(** The partition made by [AdvancedAnalyzer.__init__]: every record is in
    exactly one of [basic_fake] and [basic_legit], both keep the input
    order, and their lengths add up to the size of the snapshot. *)
Theorem basic_partition (accounts : list account) :
  (AdvancedAnalyzer.basic_fake accounts ++ AdvancedAnalyzer.basic_legit accounts
     ≡ₚ accounts)%list
  ∧ len (AdvancedAnalyzer.basic_fake accounts)
    + len (AdvancedAnalyzer.basic_legit accounts) = len accounts
  ∧ (∀ a, a ∈ accounts ↔
          a ∈ AdvancedAnalyzer.basic_fake accounts
          ∨ a ∈ AdvancedAnalyzer.basic_legit accounts)
  ∧ (∀ a, ¬ (a ∈ AdvancedAnalyzer.basic_fake accounts
             ∧ a ∈ AdvancedAnalyzer.basic_legit accounts))
  ∧ AdvancedAnalyzer.basic_fake accounts `sublist_of` accounts
  ∧ AdvancedAnalyzer.basic_legit accounts `sublist_of` accounts.
Proof.
  split; [apply basic_lists_Permutation|].
  split; [apply basic_lists_len|].
  split.
  { intros a. rewrite elem_of_basic_fake_list, elem_of_basic_legit.
    destruct (basic_flagged a); naive_solver. }
  split.
  { intros a [[_ Hf]%elem_of_basic_fake_list [_ Hl]%elem_of_basic_legit].
    congruence. }
  split; apply sublist_filter.
Qed.

(** ** Outcomes of the entry points *)

Lemma dormant_ready_none (accounts : list account) :
  forallb dormant_ready accounts = false ↔
  ∃ a, a ∈ accounts ∧ basic_flagged a = false ∧ account_created a = None.
Proof.
  induction accounts as [|a l IH]; simpl.
  - split; [done|]. intros (a & Ha & _). by apply elem_of_nil in Ha.
  - rewrite andb_false_iff, IH. unfold dormant_ready at 1. split.
    + intros [Ha|(b & Hb & ?)].
      * exists a. split; [left|].
        destruct (basic_flagged a); [done|]. simpl in Ha.
        apply bool_decide_eq_false in Ha. split; [done|].
        destruct (account_created a); [|done]. destruct Ha. eauto.
      * exists b. split; [by right|done].
    + intros (b & [->|Hb]%elem_of_cons & Hbf & Hc).
      * left. rewrite Hbf, Hc. done.
      * right. eauto.
Qed.

Lemma index_nonempty {A : Type} (l : list A) (i : Z) :
  l ≠ [] → (i = 0 ∨ i = -1) → ∃ x, index l i = OK x.
Proof.
  intros Hne [->| ->].
  - destruct l as [|x l]; [done|]. exists x.
    apply (index_in_range (x :: l) 0 x). unfold len. simpl. lia.
  - destruct (lookup_lt_is_Some_2 l (pred (length l))) as [x Hx].
    { destruct l; [done|simpl; lia]. }
    exists x. apply index_last. by rewrite last_lookup.
Qed.
(** The [except RequestError] clause of [find]. *)
Definition on_search_error (e : exn) : result value :=
  match e with
  | EsError c status_code error =>
      if es_isinstance c RequestError
      then if (status_code =? 400)%Z && str_contains "No mapping found for" error
           then Ok (VDict [])
           else if (status_code =? 400)%Z && str_contains "SearchParseException" error
                then Raise InvalidSearchString
                else Raise e
      else Raise e
  | _ => Raise e
  end.

(** [find]. *)
Definition find (resource : string) (req : parsed_request)
    (sub_resource_lookup : value) : result cursor :=
  query <- find_query resource req sub_resource_lookup ;;
  project <- should_project req ;;
  source_projections <- (if truthy project
                         then get_projected_fields req else Ok VNone) ;;
  args <- _es_args resource VNone source_projections ;;
  hits <- match (es <- elastic resource ;; es_search es (VDict query) args) with
          | Ok h => Ok h
          | Raise e => on_search_error e
          end ;;
  _parse_hits hits resource.

(** ** Document operations *)

(** [get_parent_id]. *)
Definition get_parent_id (document : dict) : result value :=
  let join_field := match dict_get document "join_field" with
                    | Some v => v
                    | None => VNone
                    end in
  if truthy join_field
  then has_parent <- py_in "parent" join_field ;;
       if has_parent then py_get join_field "parent" VNone else Ok VNone
  else Ok VNone.

(** [_update_parent_join_args]. *)
Definition _update_parent_join_args (args document : dict) : result dict :=
  routing <- get_parent_id document ;;
  Ok (if truthy routing then dict_set args "routing" routing else args).

(** [update], up to the engine call: what is sent. *)
Definition update_call (resource : string) (id_ : value) (updates : dict)
    : result es_call :=
  args <- _es_args resource (VBool true) VNone ;;
  let args := if truthy _get_retry_on_conflict
              then dict_set args "retry_on_conflict" _get_retry_on_conflict
              else args in
  let updates := dict_pop updates "_id" in
  let updates := dict_pop updates "_type" in
  args <- _update_parent_join_args args updates ;;
  es <- elastic resource ;;
  Ok {| client := es; doc_id := id_;
        body := VDict [("doc", VDict updates)]; kwargs := args |}.

(** [update]. *)
Definition update (resource : string) (id_ : value) (updates : dict)
    : result value :=
  call <- update_call resource id_ updates ;;
  es_update call.

(** [replace], up to the engine call. *)
Definition replace_call (resource : string) (id_ : value) (document : dict)
    : result es_call :=
  args <- _es_args resource (VBool true) VNone ;;
  let document := dict_pop document "_id" in
  let document := dict_pop document "_type" in
  args <- _update_parent_join_args args document ;;
  es <- elastic resource ;;
  Ok {| client := es; doc_id := id_; body := VDict document; kwargs := args |}.

(** [replace]. *)
Definition replace (resource : string) (id_ : value) (document : dict)
    : result value :=
  call <- replace_call resource id_ document ;;
  es_index call.

(** [remove(resource, lookup=None, parent=None, **kwargs)].  The call
    [delete(id=.., refresh=True, **kwargs)] is a TypeError when [kwargs]
    repeats a keyword. *)
Definition remove (resource : string) (lookup parent : value) (kw : dict)
    : result returned :=
  es_args <- _es_args resource VNone VNone ;;
  let kw := dict_update kw es_args in
  let kw := if truthy parent then dict_set kw "parent" parent else kw in
  let no_id := Ok (RetException ValueError) in
  if truthy lookup
  then id <- py_get lookup "_id" VNone ;;
       if truthy id
       then match (es <- elastic resource ;;
                   if dict_mem kw "id" || dict_mem kw "refresh"
                   then Raise TypeError
                   else es_delete {| client := es; doc_id := id; body := VNone;
                                     kwargs := dict_set kw "refresh" (VBool true) |}) with
            | Ok r => Ok (RetValue r)
            | Raise (EsError c status_code error) =>
                if es_isinstance c NotFoundError then Ok (RetValue VNone)
                else Raise (EsError c status_code error)
            | Raise e => Raise e
            end
       else no_id
  else no_id.

End Layer.

(** ** A sample application

    The domain of the test suite ([test/test_elastic.py]) and stand-ins
    for the libraries, to run the layer on concrete requests. *)

Definition keyword_field : value := VDict [("type", VStr "keyword")].
Definition text_field : value := VDict [("type", VStr "text")].
Definition datetime_field : value := VDict [("type", VStr "datetime")].

Definition sample_domain : list (string * resource_config) :=
  [("items",
    {| rc_schema := Some [("uri", keyword_field); ("name", text_field);
                          ("firstcreated", datetime_field)];
       rc_elastic_prefix := None |});
   ("published_items",
    {| rc_schema := Some [("published", datetime_field)];
       rc_elastic_prefix := None |});
   ("archived_items",
    {| rc_schema := Some [("name", text_field); ("archived", datetime_field)];
       rc_elastic_prefix := None |});
   ("items_with_description",
    {| rc_schema := Some [("uri", keyword_field); ("name", keyword_field);
                          ("description", text_field);
                          ("firstcreated", datetime_field)];
       rc_elastic_prefix := None |});
   ("items_foo",
    {| rc_schema := Some [("uri", keyword_field); ("firstcreated", datetime_field)];
       rc_elastic_prefix := Some "FOO" |});
   ("items_foo_default_index",
    {| rc_schema := Some [("uri", keyword_field)];
       rc_elastic_prefix := None |})].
+++
### [WHAT YOU NEED TO DO]
The data should be written out again in full, exactly as it stands.

### [ANSWER SECTION]
(** The partition made by [AdvancedAnalyzer.__init__]: every record is in
    exactly one of [basic_fake] and [basic_legit], both keep the input
    order, and their lengths add up to the size of the snapshot. *)
Theorem basic_partition (accounts : list account) :
  (AdvancedAnalyzer.basic_fake accounts ++ AdvancedAnalyzer.basic_legit accounts
     ≡ₚ accounts)%list
  ∧ len (AdvancedAnalyzer.basic_fake accounts)
    + len (AdvancedAnalyzer.basic_legit accounts) = len accounts
  ∧ (∀ a, a ∈ accounts ↔
          a ∈ AdvancedAnalyzer.basic_fake accounts
          ∨ a ∈ AdvancedAnalyzer.basic_legit accounts)
  ∧ (∀ a, ¬ (a ∈ AdvancedAnalyzer.basic_fake accounts
             ∧ a ∈ AdvancedAnalyzer.basic_legit accounts))
  ∧ AdvancedAnalyzer.basic_fake accounts `sublist_of` accounts
  ∧ AdvancedAnalyzer.basic_legit accounts `sublist_of` accounts.
Proof.
  split; [apply basic_lists_Permutation|].
  split; [apply basic_lists_len|].
  split.
  { intros a. rewrite elem_of_basic_fake_list, elem_of_basic_legit.
    destruct (basic_flagged a); naive_solver. }
  split.
  { intros a [[_ Hf]%elem_of_basic_fake_list [_ Hl]%elem_of_basic_legit].
    congruence. }
  split; apply sublist_filter.
Qed.

(** ** Outcomes of the entry points *)

Lemma dormant_ready_none (accounts : list account) :
  forallb dormant_ready accounts = false ↔
  ∃ a, a ∈ accounts ∧ basic_flagged a = false ∧ account_created a = None.
Proof.
  induction accounts as [|a l IH]; simpl.
  - split; [done|]. intros (a & Ha & _). by apply elem_of_nil in Ha.
  - rewrite andb_false_iff, IH. unfold dormant_ready at 1. split.
    + intros [Ha|(b & Hb & ?)].
      * exists a. split; [left|].
        destruct (basic_flagged a); [done|]. simpl in Ha.
        apply bool_decide_eq_false in Ha. split; [done|].
        destruct (account_created a); [|done]. destruct Ha. eauto.
      * exists b. split; [by right|done].
    + intros (b & [->|Hb]%elem_of_cons & Hbf & Hc).
      * left. rewrite Hbf, Hc. done.
      * right. eauto.
Qed.

Lemma index_nonempty {A : Type} (l : list A) (i : Z) :
  l ≠ [] → (i = 0 ∨ i = -1) → ∃ x, index l i = OK x.
Proof.
  intros Hne [->| ->].
  - destruct l as [|x l]; [done|]. exists x.
    apply (index_in_range (x :: l) 0 x). unfold len. simpl. lia.
  - destruct (lookup_lt_is_Some_2 l (pred (length l))) as [x Hx].
    { destruct l; [done|simpl; lia]. }
    exists x. apply index_last. by rewrite last_lookup.
Qed.
(** The [except RequestError] clause of [find]. *)
Definition on_search_error (e : exn) : result value :=
  match e with
  | EsError c status_code error =>
      if es_isinstance c RequestError
      then if (status_code =? 400)%Z && str_contains "No mapping found for" error
           then Ok (VDict [])
           else if (status_code =? 400)%Z && str_contains "SearchParseException" error
                then Raise InvalidSearchString
                else Raise e
      else Raise e
  | _ => Raise e
  end.

(** [find]. *)
Definition find (resource : string) (req : parsed_request)
    (sub_resource_lookup : value) : result cursor :=
  query <- find_query resource req sub_resource_lookup ;;
  project <- should_project req ;;
  source_projections <- (if truthy project
                         then get_projected_fields req else Ok VNone) ;;
  args <- _es_args resource VNone source_projections ;;
  hits <- match (es <- elastic resource ;; es_search es (VDict query) args) with
          | Ok h => Ok h
          | Raise e => on_search_error e
          end ;;
  _parse_hits hits resource.

(** ** Document operations *)

(** [get_parent_id]. *)
Definition get_parent_id (document : dict) : result value :=
  let join_field := match dict_get document "join_field" with
                    | Some v => v
                    | None => VNone
                    end in
  if truthy join_field
  then has_parent <- py_in "parent" join_field ;;
       if has_parent then py_get join_field "parent" VNone else Ok VNone
  else Ok VNone.

(** [_update_parent_join_args]. *)
Definition _update_parent_join_args (args document : dict) : result dict :=
  routing <- get_parent_id document ;;
  Ok (if truthy routing then dict_set args "routing" routing else args).

(** [update], up to the engine call: what is sent. *)
Definition update_call (resource : string) (id_ : value) (updates : dict)
    : result es_call :=
  args <- _es_args resource (VBool true) VNone ;;
  let args := if truthy _get_retry_on_conflict
              then dict_set args "retry_on_conflict" _get_retry_on_conflict
              else args in
  let updates := dict_pop updates "_id" in
  let updates := dict_pop updates "_type" in
  args <- _update_parent_join_args args updates ;;
  es <- elastic resource ;;
  Ok {| client := es; doc_id := id_;
        body := VDict [("doc", VDict updates)]; kwargs := args |}.

(** [update]. *)
Definition update (resource : string) (id_ : value) (updates : dict)
    : result value :=
  call <- update_call resource id_ updates ;;
  es_update call.

(** [replace], up to the engine call. *)
Definition replace_call (resource : string) (id_ : value) (document : dict)
    : result es_call :=
  args <- _es_args resource (VBool true) VNone ;;
  let document := dict_pop document "_id" in
  let document := dict_pop document "_type" in
  args <- _update_parent_join_args args document ;;
  es <- elastic resource ;;
  Ok {| client := es; doc_id := id_; body := VDict document; kwargs := args |}.

(** [replace]. *)
Definition replace (resource : string) (id_ : value) (document : dict)
    : result value :=
  call <- replace_call resource id_ document ;;
  es_index call.

(** [remove(resource, lookup=None, parent=None, **kwargs)].  The call
    [delete(id=.., refresh=True, **kwargs)] is a TypeError when [kwargs]
    repeats a keyword. *)
Definition remove (resource : string) (lookup parent : value) (kw : dict)
    : result returned :=
  es_args <- _es_args resource VNone VNone ;;
  let kw := dict_update kw es_args in
  let kw := if truthy parent then dict_set kw "parent" parent else kw in
  let no_id := Ok (RetException ValueError) in
  if truthy lookup
  then id <- py_get lookup "_id" VNone ;;
       if truthy id
       then match (es <- elastic resource ;;
                   if dict_mem kw "id" || dict_mem kw "refresh"
                   then Raise TypeError
                   else es_delete {| client := es; doc_id := id; body := VNone;
                                     kwargs := dict_set kw "refresh" (VBool true) |}) with
            | Ok r => Ok (RetValue r)
            | Raise (EsError c status_code error) =>
                if es_isinstance c NotFoundError then Ok (RetValue VNone)
                else Raise (EsError c status_code error)
            | Raise e => Raise e
            end
       else no_id
  else no_id.

End Layer.

(** ** A sample application

    The domain of the test suite ([test/test_elastic.py]) and stand-ins
    for the libraries, to run the layer on concrete requests. *)

Definition keyword_field : value := VDict [("type", VStr "keyword")].
Definition text_field : value := VDict [("type", VStr "text")].
Definition datetime_field : value := VDict [("type", VStr "datetime")].

Definition sample_domain : list (string * resource_config) :=
  [("items",
    {| rc_schema := Some [("uri", keyword_field); ("name", text_field);
                          ("firstcreated", datetime_field)];
       rc_elastic_prefix := None |});
   ("published_items",
    {| rc_schema := Some [("published", datetime_field)];
       rc_elastic_prefix := None |});
   ("archived_items",
    {| rc_schema := Some [("name", text_field); ("archived", datetime_field)];
       rc_elastic_prefix := None |});
   ("items_with_description",
    {| rc_schema := Some [("uri", keyword_field); ("name", keyword_field);
                          ("description", text_field);
                          ("firstcreated", datetime_field)];
       rc_elastic_prefix := None |});
   ("items_foo",
    {| rc_schema := Some [("uri", keyword_field); ("firstcreated", datetime_field)];
       rc_elastic_prefix := Some "FOO" |});
   ("items_foo_default_index",
    {| rc_schema := Some [("uri", keyword_field)];
       rc_elastic_prefix := None |})].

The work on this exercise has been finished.